Each line of the data holding "sinTheta" should be found and copied.

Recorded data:
————

(** ** The monopole direction sampler for the effective BRDF *)

(** [implDirectionBoundaryAwareMonopole_BRDF]: the pdf written to [*pdf]
    (never null at the call sites), the value left in [u0], the sampler.
    [CancellationCheck] only logs. *)
Definition implDirectionBoundaryAwareMonopole_BRDF
    (u0 n0 uL R : Vector) (s : Float) (sampler : option Sampler)
  : Float * Vector * option Sampler :=
  let z := n0 in
  let x_unnorm := vsub uL (vscale (dot z uL) z) in
  let x_unnorm :=
    if vlength x_unnorm .<= Epsilon then frame_s z else x_unnorm in
  let x := normalize x_unnorm in
  let y := cross x z in
  let woi := vneg uL in
  let v := calcValues self s in
  let a := 0.5 .* sp_Z v .* dot woi x in
  let b := sp_D v .* dot woi z .+ sp_E v .* dot R z in
  let c := 0.25 .* sp_E v .* sp_E v ./ sp_F v in
  let a := if fabs a .< 1e-4 then Fin 0 else a in
  let cosThetaSd := 1 ./ fsqrt (2 .* c .+ fabs a) in
  if cosThetaSd .== 0 then (Fin 0, u0, sampler)
  else
    let cosThetaMean := b .* square cosThetaSd in
    let '(cosTheta, sampler) :=
      match sampler with
      | Some smp =>
          let '(ct, smp) :=
            truncnorm cosThetaMean cosThetaSd (-1.0) 0.0 smp in
          (ct, Some smp)
      | None => (clamp (dot u0 z) (-1.0) 0.0, None)
      end in
    let cosThetaPdf :=
      truncnormPdf cosThetaMean cosThetaSd (-1.0) 0.0 cosTheta in
    let sinTheta := safe_sqrt (1 .- square cosTheta) in
    let phiSd := 1.0 ./ fsqrt (fabs a .* sinTheta) in
    if phiSd .== 0 then (Fin 0, u0, sampler)
    else
      let '(phiMean, phiLo, phiHi) :=
        if a .> 0 then (Fin 0, .- M_PI_DBL, M_PI_DBL)
        else (M_PI_DBL, Fin 0, TWO_PI_DBL) in
      let '(phi, sampler) :=
        match sampler with
        | Some smp =>
            let '(ph, smp) := truncnorm phiMean phiSd phiLo phiHi smp in
            (ph, Some smp)
        | None =>
            let phi := atan2 (dot u0 y) (dot u0 x) in
            (if phi .< phiLo then phi .+ TWO_PI_DBL else phi, None)
        end in
      let phiPdf := truncnormPdf phiMean phiSd phiLo phiHi phi in
      let sinPhi := fsin phi in
      let cosPhi := fcos phi in
      let constructed_u0 :=
        vadd (vadd (vscale sinTheta (vscale cosPhi x))
                   (vscale sinTheta (vscale sinPhi y)))
             (vscale cosTheta z) in
      let u0 := match sampler with Some _ => constructed_u0 | None => u0 end in
      let thePdf := cosThetaPdf .* phiPdf in
      if negb (isfinite thePdf) || (thePdf .< 0) then (Fin 0, u0, sampler)
      else (thePdf, u0, sampler).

————

Solution to the exercise »
    let sinTheta := safe_sqrt (1 .- square cosTheta) in
    let phiSd := 1.0 ./ fsqrt (fabs a .* sinTheta) in
        vadd (vadd (vscale sinTheta (vscale cosPhi x))
                   (vscale sinTheta (vscale sinPhi y)))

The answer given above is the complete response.